| What to work on |
After repeating the line containing "Abbreviation SimCtx := (@Ctx", stop; until then, repeat each line of the listing below exactly, starting with the first.

____

(* ===== verification/WorkerExamples.v ===== *)
(** * Concrete workers

    A concrete host, a boolean version of the invariant, and workers over the
    simulated [Io] and runtime: the instances at which the worker's theorems are
    witnessed, and the states that show where the code departs from its intent. *)

From S2P Require Import Prelude Types Prng RustStr Protocol Traits Volumes Secrets Worker WorkerInv.
From S2P Require Import WorkerThreads WorkerSafety WorkerSpec WorkerShutdown SimIo SimRuntime SimChecker.
From S2P Require Import SimNetwork SimControlPlane Simulator SimulatorSafety SimRunner Crypto Frame RealIo.

(** ** A host *)

(** Nothing is mounted; [th_stuck]: pod directories cannot be removed. *)
Record TestHost := mkTestHost { th_clock : Z; th_stuck : bool }.

#[export] Instance test_host : Host TestHost := {
  instant_now h := (th_clock h, mkTestHost (th_clock h + NANOS_PER_MILLI) (th_stuck h));
  env_var _ _ := None;
  create_dir_all _ h := (Ok tt, h);
  command_output _ h := (Ok (mkCommandOutput (Some 0) [] []), h);
  read_to_string _ h := (Ok ""%string, h);
  remove_dir_all _ h := (Err (if th_stuck h then FsOther "Device or resource busy" else FsNotFound), h);
  path_exists _ h := (th_stuck h, h);
  http_get _ _ h := (Err "offline"%string, h);
  json_value_raw _ := None
}.

Abbreviation SimCtx := (@Ctx SimulatedIo SimulatedRuntime TestHost).

Definition sim_ctx (w : Worker) (i : SimulatedIo) (r : SimulatedRuntime) (stuck : bool) : SimCtx :=
  mkCtx w i r (mkTestHost 0 stuck) [].

(** ** Deciding the invariant *)

Definition handle_fits_b (s : TrackedPodState) (h : option PodHandle) : bool :=
  match s with
  | Starting | Running => bool_decide (is_Some h)
  | Stopping => true
  | _ => bool_decide (h = None)
  end.

Definition scrubbed_b (p : TrackedPod) : bool :=
  str_is_empty (entrypoint p) && bool_decide (env_vars p = []) && str_is_empty (juicefs_path p)
  && match image_pull_auth p with None => true | Some _ => false end.

Definition range_b (lo hi x : Z) : bool := (lo <=? x) && (x <=? hi).

Definition pod_wf_b (k : Z) (p : TrackedPod) : bool :=
  (pod_id p =? k) && handle_fits_b (state p) (handle p)
  && (negb (is_terminal (state p)) || scrubbed_b p)
  && range_b 0 U8_MAX (gpu_count p) && range_b 0 U32_MAX (cpu_millicores p)
  && range_b 0 U32_MAX (memory_megabytes p) && range_b 0 STOP_ATTEMPT_MAX (lifecycle_failures p)
  && range_b 0 MAX_STOP_GRACE_MS (grace_period_ms p) && range_b 0 TICK_MAX (last_probe_tick p)
  && (probe_interval_ms p =? 10000) && range_b 0 U8_MAX (consecutive_failures p).

Definition winv_b (w : Worker) : bool :=
  forallb (λ kp, pod_wf_b kp.1 kp.2) (map_to_list (pods w))
  && forallb (λ kr, bool_decide (state <$> pods w !! kr.1 = Some Stopping))
       (map_to_list (pending_failure_reasons w))
  && (gpu_allocated w =? map_sum (live gpu_count) (pods w))
  && (cpu_allocated_millicores w =? map_sum (live cpu_millicores) (pods w))
  && (memory_allocated_megabytes w =? map_sum (live memory_megabytes) (pods w))
  && (gpu_allocated w <=? gpu_total w) && (gpu_total w <? U8_MAX)
  && (cpu_allocated_millicores w <=? cpu_total w) && (cpu_total w <? U32_MAX)
  && (memory_allocated_megabytes w <=? memory_total w) && (memory_total w <? U32_MAX)
  && (Z.of_nat (size (pods w)) <=? 4096) && (terminal_count w <=? 1024)
  && range_b 1 32 (lifecycle_concurrency w) && range_b 0 TICK_MAX (last_heartbeat_tick w).

Lemma range_b_true lo hi x : range_b lo hi x = true → lo ≤ x ≤ hi.
Proof. unfold range_b. rewrite andb_true_iff, !Z.leb_le. done. Qed.

Lemma scrubbed_b_true p : scrubbed_b p = true → scrub p = p.
Proof.
  unfold scrubbed_b. rewrite !andb_true_iff, bool_decide_eq_true. destruct p; simpl.
  intros [[[He ->] Hj] Ha]. unfold scrub. simpl.
  destruct entrypoint; [|done]. destruct juicefs_path; [|done]. by destruct image_pull_auth.
Qed.

Lemma pod_wf_b_true k p : pod_wf_b k p = true → pod_wf k p.
Proof.
  unfold pod_wf_b. rewrite !andb_true_iff, !Z.eqb_eq, orb_true_iff, negb_true_iff.
  intros [[[[[[[[[[Hid Hh] Hs] Hg]  Hc] Hm] Hf] Hgr] Hpr] Hi] Hcf].
  constructor; try done; try by apply range_b_true.
  - unfold handle_fits_b, handle_fits in *.
    destruct (state p); try done; by apply bool_decide_eq_true in Hh.
  - intros Ht. apply scrubbed_b_true. destruct Hs as [Hs|]; [congruence|done].
Qed.
(* ===== verification/RuntimeExamples.v ===== *)
(** * The real runtimes, run on a small system

    A machine with a clock, children that end when they are signalled, directories and a
    containerd that lists, starts, kills and deletes: it keeps [SystemLaws] and [CtrLaws],
    and on it the theorems about the process and the containerd runtime are applied. *)

From S2P Require Import Prelude Types RustStr RustParse Protocol Traits System Http.
From S2P Require Import Process ProcessSafety ProcessThreads ProcessSteps ProcessReturn.
From S2P Require Import Containerd ContainerdText ContainerdSafety.
From S2P Require Import ContainerdLaws.

Record Machine := mkMachine {
  mc_clock : Z;
  mc_children : gmap Z (option ExitStatus);  (* [Some st]: exited *)
  mc_dirs : list string;
  mc_tasks : list (string * string);         (* id, status *)
  mc_containers : list (string * string)     (* id, identity *)
}.

Definition set_children c (x : Machine) := mkMachine (mc_clock x) c (mc_dirs x) (mc_tasks x) (mc_containers x).
Definition set_dirs d (x : Machine) := mkMachine (mc_clock x) (mc_children x) d (mc_tasks x) (mc_containers x).
Definition set_tasks t (x : Machine) := mkMachine (mc_clock x) (mc_children x) (mc_dirs x) t (mc_containers x).
Definition set_containers c (x : Machine) := mkMachine (mc_clock x) (mc_children x) (mc_dirs x) (mc_tasks x) c.
Definition pass_time d (x : Machine) :=
  mkMachine (mc_clock x + Z.max 0 d) (mc_children x) (mc_dirs x) (mc_tasks x) (mc_containers x).

Definition printed (s : string) : result CommandOutput string := Ok (mkCommandOutput (Some 0) (as_bytes s) []).
Definition refused : result CommandOutput string := Ok (mkCommandOutput (Some 1) [] (as_bytes "not found")).

Definition task_table (ts : list (string * string)) : string :=
  "TASK PID STATUS" +:+ newline +:+ foldr (λ t acc, t.1 +:+ " 7 " +:+ t.2 +:+ newline +:+ acc) "" ts.
Definition container_table (cs : list (string * string)) : string :=
  "CONTAINER IMAGE RUNTIME" +:+ newline +:+ foldr (λ c acc, c.1 +:+ " img runc" +:+ newline +:+ acc) "" cs.

(** Is [id] the name of this row? *)
Definition named (id : string) (row : string * string) : bool := String.eqb row.1 id.

(** The listing of tasks; it is refused if a name in it could not be read back. *)
Definition print_tasks (ts : list (string * string)) : result CommandOutput string :=
  if forallb (λ t, bool_decide (t.1 ∈ first_columns (from_utf8_lossy (as_bytes (task_table ts))))) ts
  then printed (task_table ts) else refused.

(** The commands of [ctr], after [timeout .. ctr -n .. -a ..]. *)
Definition ctr (args : list string) (x : Machine) : result CommandOutput string * Machine :=
  match args with
  | [a; b] => if String.eqb a "tasks" then (print_tasks (mc_tasks x), x)
              else if String.eqb a "containers" then (printed (container_table (mc_containers x)), x)
              else (printed ("REF" +:+ newline), x)
  | [a; b; id] =>
    if String.eqb b "info" then
      (match filter (λ c, named id c = true) (mc_containers x) with
       | c :: _ => printed c.2 | [] => refused end, x)
    else (printed "", set_containers (filter (λ c, named id c = false) (mc_containers x)) x)
  | [a; b; c; id] =>
    if String.eqb b "start" then (printed "", set_tasks ((id, "RUNNING"%string) :: mc_tasks x) x)
    else (printed "", set_tasks (filter (λ t, named id t = false) (mc_tasks x)) x)
  | [a; b; c; sig; id] =>
    if String.eqb b "kill" then
      (printed "", set_tasks ((λ t, if named id t then (t.1, "STOPPED"%string) else t) <$> mc_tasks x) x)
    else (printed "", x)
  | _ => (printed "", x)
  end.
(* ===== verification/ContainerdTests.v ===== *)
(** * The tests of [runtime/containerd.rs], run on the model

    All of them; the digest and the JSON reader are those of the [Lab]. *)

From S2P Require Import Prelude Types RustStr RustParse Protocol Traits System Http Containerd ProcessTests.

Definition cd_default : ContainerdRuntime := containerd_new None None None (Some "overlayfs"%string).
Definition text (ls : list string) : string := foldr (λ l acc, l +:+ newline +:+ acc) EmptyString ls.

(** ** Pulling *)

Definition pull_image_args_include_snapshotter_and_image : bool :=
  bool_decide (pull_image_args cd_default "docker.io/library/alpine:latest" None None =
    ["images"; "pull"; "--snapshotter"; "overlayfs"; "docker.io/library/alpine:latest"]%string).

Definition mentions_credentials (s : string) : bool := contains "private-user" s || contains "private-password" s.

Definition pull_image_credentials_are_not_exposed_in_argv_or_config_errors : bool :=
  let auth := mkImagePullAuth "docker.io" "private-user" "private-password" in
  let command := join " " (pull_image_args cd_default "docker.io/library/alpine:latest"
                             (Some "/tmp/protected-hosts"%string) (Some "linux/amd64"%string)) in
  let error := format_ctr_error ["images"; "pull"; "--hosts-dir"; "/tmp/protected-hosts"]%string 1 30000
                 "authentication failed for private-user" "bad password private-password"
                 ["private-user"; "private-password"]%string in
  contains "--hosts-dir /tmp/protected-hosts" command && negb (mentions_credentials command)
  && match registry_hosts_toml auth with Ok config => negb (mentions_credentials config) | Err _ => false end
  && negb (mentions_credentials error).

Definition default_platform_maps_common_architectures : bool :=
  bool_decide (default_platform (OS := Lab) ∈ ["linux/amd64"; "linux/arm64"; "linux/arm/v7"]%string).

(** ** Listings *)

Definition image_present_in_listing_matches_exact_reference : bool :=
  let listing := text
    ["REF TYPE DIGEST SIZE PLATFORMS LABELS";
     "docker.io/mendhak/http-https-echo:31 application/vnd.oci.image.index.v1+json sha256:abc 42.7 MiB linux/amd64 -";
     "docker.io/library/busybox:1.36 application/vnd.oci.image.index.v1+json sha256:def 2.1 MiB linux/amd64 -"]%string in
  image_present_in_listing listing "docker.io/mendhak/http-https-echo:31"
  && image_present_in_listing listing "docker.io/library/busybox:1.36"
  && negb (image_present_in_listing listing "docker.io/library/alpine:3.20").

Definition exact_id_listing_verification_rejects_prefix_matches : bool :=
  let listing := text ["TASK PID STATUS"; "hivemind-pod-7-1 123 RUNNING"; "hivemind-pod-70-1 456 RUNNING"]%string in
  listing_contains_exact_id listing "hivemind-pod-7-1" && negb (listing_contains_exact_id listing "hivemind-pod-7").

Definition task_status_from_listing_parses_container_status : bool :=
  let listing := text ["TASK PID STATUS"; "hivemind-pod-7 123 RUNNING"; "hivemind-pod-8 0 CREATED";
                       "hivemind-pod-9 0 STOPPED"]%string in
  bool_decide (task_status_from_listing listing "hivemind-pod-7" = Some PRunning)
  && bool_decide (task_status_from_listing listing "hivemind-pod-8" = Some PCreated)
  && bool_decide (task_status_from_listing listing "hivemind-pod-9" = Some (PStopped 0))
  && bool_decide (task_status_from_listing listing "hivemind-pod-10" = None).

Definition task_adoption_requires_proven_live_or_created_state : bool :=
  task_adoptable PRunning && task_adoptable PCreated && negb (task_adoptable PUnknown)
  && negb (task_adoptable (PStopped 0)).

Definition task_shim_dir_uses_configured_namespace : bool :=
  bool_decide (task_shim_dir (containerd_new None (Some "custom"%string) None None) "hivemind-pod-7" =
    "/run/containerd/io.containerd.runtime.v2.task/custom/hivemind-pod-7"%string).

Definition container_id_adds_bounded_unique_attempt_suffix : bool :=
  let two := (let* first := next_container_id 42 in let* second := next_container_id 42 in ret (first, second)) in
  match two (containerd_new None None None None, lab0) with
  | Done (p, _) => bool_decide (p = ("hivemind-pod-42-1"%string, "hivemind-pod-42-2"%string))
  | Panic _ => false
  end && bool_decide (container_id_prefix 42 = "hivemind-pod-42"%string).

Definition ids_with_prefix_matches_legacy_and_attempt_ids_only : bool :=
  let listing := text
    ["CONTAINER IMAGE RUNTIME";
     "hivemind-pod-42 docker.io/library/nginx io.containerd.runc.v2";
     "hivemind-pod-42-1 docker.io/library/nginx io.containerd.runc.v2";
     "hivemind-pod-420-1 docker.io/library/nginx io.containerd.runc.v2";
     "other docker.io/library/nginx io.containerd.runc.v2"]%string in
  bool_decide (ids_with_prefix listing "hivemind-pod-42" 64 = ["hivemind-pod-42"; "hivemind-pod-42-1"]%string).

(** ** Adoption *)

Definition adoption_spec : PodSpec :=
  mkPodSpec 42 9 "docker.io/library/alpine:3.20" "sleep 300" 8080 0 GpuNone 500 256 [("MODE"%string, "test"%string)]
    [mkBindMount "/tmp/source" "/data"].

(** [adoption_spec] with one field changed, for each field but the ids. *)
Definition spec_variants : list PodSpec :=
  let 'mkPodSpec pod deployment image entrypoint port gpus gpu cpu memory env mounts := adoption_spec in
  [mkPodSpec pod deployment (image +:+ "-other") entrypoint port gpus gpu cpu memory env mounts;
   mkPodSpec pod deployment image (entrypoint +:+ " --verbose") port gpus gpu cpu memory env mounts;
   mkPodSpec pod deployment image entrypoint (port + 1) gpus gpu cpu memory env mounts;
   mkPodSpec pod deployment image entrypoint port 1 gpu cpu memory env mounts;
   mkPodSpec pod deployment image entrypoint port gpus T4 cpu memory env mounts;
   mkPodSpec pod deployment image entrypoint port gpus gpu (cpu + 1) memory env mounts;
   mkPodSpec pod deployment image entrypoint port gpus gpu cpu (memory + 1) env mounts;
   mkPodSpec pod deployment image entrypoint port gpus gpu cpu memory [("MODE"%string, "test-other"%string)] mounts;
   mkPodSpec pod deployment image entrypoint port gpus gpu cpu memory env [mkBindMount "/tmp/source" "/data-other"]].

Definition identity_of (spec : PodSpec) : string :=
  workload_identity (OS := Lab) (containerd_new None None None None) spec.

Definition workload_identity_changes_for_every_adoption_relevant_field : bool :=
  (String.length (identity_of adoption_spec) =? 64)%nat
  && forallb (λ changed, negb (String.eqb (identity_of changed) (identity_of adoption_spec))) spec_variants.

(** [{"labels":{"hivemind.workload.identity":"..."}}]. *)
Definition labelled (identity : string) : string :=
  "{" +:+ quoted "labels" +:+ ":{" +:+ quoted "hivemind.workload.identity" +:+ ":" +:+ quoted identity +:+ "}}".
Definition identity_in (info : string) : option string :=
  match workload_identity_from_container_info (OS := Lab) info with Ok identity => Some identity | Err _ => None end.

Definition adoption_identity_parser_fails_closed_on_missing_malformed_or_mismatched_labels : bool :=
  let expected := identity_of adoption_spec in
  let other := identity_of (mkPodSpec 42 9 "docker.io/library/busybox:1.36" "sleep 300" 8080 0 GpuNone 500 256
                              (ps_env_vars adoption_spec) (ps_mounts adoption_spec)) in
  bool_decide (identity_in (labelled expected) = Some expected)
  && bool_decide (identity_in ("{" +:+ quoted "labels" +:+ ":{}}") = None)
  && bool_decide (identity_in (labelled "not-a-digest") = None)
  && negb (bool_decide (identity_in (labelled expected) = Some other)).

Definition containers_of_42 : string :=
  text ["CONTAINER IMAGE RUNTIME"; "hivemind-pod-42-1 image runtime"; "hivemind-pod-42-2 image runtime"]%string.

Definition adoption_selects_one_live_task_before_stale_cleanup : bool :=
  match adoptable_container_id_from_listings 42
    (text ["TASK PID STATUS"; "hivemind-pod-42-1 123 RUNNING"; "hivemind-pod-42-2 0 STOPPED"]%string)
    containers_of_42 with
  | Ok r => bool_decide (r = Some "hivemind-pod-42-1"%string)
  | Err _ => false
  end.

Definition adoption_rejects_unknown_task_state : bool :=
  match adoptable_container_id_from_listings 42
    (text ["TASK PID STATUS"; "hivemind-pod-42-1 123 PAUSED"]%string)
    (text ["CONTAINER IMAGE RUNTIME"; "hivemind-pod-42-1 image runtime"]%string) with
  | Ok r => bool_decide (r = None)
  | Err _ => false
  end.

Definition adoption_rejects_ambiguous_live_task_family : bool :=
  negb (result_is_ok (adoptable_container_id_from_listings 42
    (text ["TASK PID STATUS"; "hivemind-pod-42-1 123 RUNNING"; "hivemind-pod-42-2 456 RUNNING"]%string)
    containers_of_42)).

(** ** Errors *)

Definition task_already_exists_error_matches_ctr_output : bool :=
  task_already_exists_error "ctr: task hivemind-pod-1: already exists"
  && negb (task_already_exists_error "ctr: task hivemind-pod-1: not found").

Definition format_ctr_error_includes_command_exit_stdout_and_stderr : bool :=
  let error := format_ctr_error ["tasks"; "start"; "--detach"; "hivemind-pod-1"]%string 1 30000 "actual stdout"
                 "warning plus failure" [] in
  contains "ctr tasks start --detach hivemind-pod-1" error && contains "exit code 1" error
  && contains "stdout: actual stdout" error && contains "stderr: warning plus failure" error.

Definition format_ctr_error_identifies_timeout : bool :=
  bool_decide (format_ctr_error ["tasks"; "start"]%string 124 30000 "" "" [] =
    "ctr tasks start: timed out after 30000ms"%string).

Definition gpu_workload_is_rejected_without_physical_device_reservation : bool :=
  let spec := mkPodSpec 7 1 "docker.io/mendhak/http-https-echo:31" "" 8080 2 T4 500 512 [] [] in
  match cd_create_pod spec (cd_default, lab0) with
  | Done (Err error, _) => contains "physical device reservation" (runtime_error_to_string error)
  | _ => false
  end.

(** ** Verdict *)

Definition containerd_tests : list (string * bool) :=
  [("pull_image_args_include_snapshotter_and_image", pull_image_args_include_snapshotter_and_image);
   ("pull_image_credentials_are_not_exposed_in_argv_or_config_errors", pull_image_credentials_are_not_exposed_in_argv_or_config_errors);
   ("default_platform_maps_common_architectures", default_platform_maps_common_architectures);
   ("image_present_in_listing_matches_exact_reference", image_present_in_listing_matches_exact_reference);
   ("exact_id_listing_verification_rejects_prefix_matches", exact_id_listing_verification_rejects_prefix_matches);
   ("task_status_from_listing_parses_container_status", task_status_from_listing_parses_container_status);
   ("task_adoption_requires_proven_live_or_created_state", task_adoption_requires_proven_live_or_created_state);
   ("task_shim_dir_uses_configured_namespace", task_shim_dir_uses_configured_namespace);
   ("container_id_adds_bounded_unique_attempt_suffix", container_id_adds_bounded_unique_attempt_suffix);
   ("ids_with_prefix_matches_legacy_and_attempt_ids_only", ids_with_prefix_matches_legacy_and_attempt_ids_only);
   ("workload_identity_changes_for_every_adoption_relevant_field", workload_identity_changes_for_every_adoption_relevant_field);
   ("adoption_identity_parser_fails_closed_on_missing_malformed_or_mismatched_labels", adoption_identity_parser_fails_closed_on_missing_malformed_or_mismatched_labels);
   ("adoption_selects_one_live_task_before_stale_cleanup", adoption_selects_one_live_task_before_stale_cleanup);
   ("adoption_rejects_unknown_task_state", adoption_rejects_unknown_task_state);
   ("adoption_rejects_ambiguous_live_task_family", adoption_rejects_ambiguous_live_task_family);
   ("task_already_exists_error_matches_ctr_output", task_already_exists_error_matches_ctr_output);
   ("format_ctr_error_includes_command_exit_stdout_and_stderr", format_ctr_error_includes_command_exit_stdout_and_stderr);
   ("format_ctr_error_identifies_timeout", format_ctr_error_identifies_timeout);
   ("gpu_workload_is_rejected_without_physical_device_reservation", gpu_workload_is_rejected_without_physical_device_reservation)]%string.

(** The model passes them all. *)
Lemma containerd_tests_pass : filter (λ t, t.2 = false) containerd_tests = [].
Proof. vm_compute. reflexivity. Qed.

____

| Result of the exercise |
(* ===== verification/WorkerExamples.v ===== *)
(** * Concrete workers

    A concrete host, a boolean version of the invariant, and workers over the
    simulated [Io] and runtime: the instances at which the worker's theorems are
    witnessed, and the states that show where the code departs from its intent. *)

From S2P Require Import Prelude Types Prng RustStr Protocol Traits Volumes Secrets Worker WorkerInv.
From S2P Require Import WorkerThreads WorkerSafety WorkerSpec WorkerShutdown SimIo SimRuntime SimChecker.
From S2P Require Import SimNetwork SimControlPlane Simulator SimulatorSafety SimRunner Crypto Frame RealIo.

(** ** A host *)

(** Nothing is mounted; [th_stuck]: pod directories cannot be removed. *)
Record TestHost := mkTestHost { th_clock : Z; th_stuck : bool }.

#[export] Instance test_host : Host TestHost := {
  instant_now h := (th_clock h, mkTestHost (th_clock h + NANOS_PER_MILLI) (th_stuck h));
  env_var _ _ := None;
  create_dir_all _ h := (Ok tt, h);
  command_output _ h := (Ok (mkCommandOutput (Some 0) [] []), h);
  read_to_string _ h := (Ok ""%string, h);
  remove_dir_all _ h := (Err (if th_stuck h then FsOther "Device or resource busy" else FsNotFound), h);
  path_exists _ h := (th_stuck h, h);
  http_get _ _ h := (Err "offline"%string, h);
  json_value_raw _ := None
}.

Abbreviation SimCtx := (@Ctx SimulatedIo SimulatedRuntime TestHost).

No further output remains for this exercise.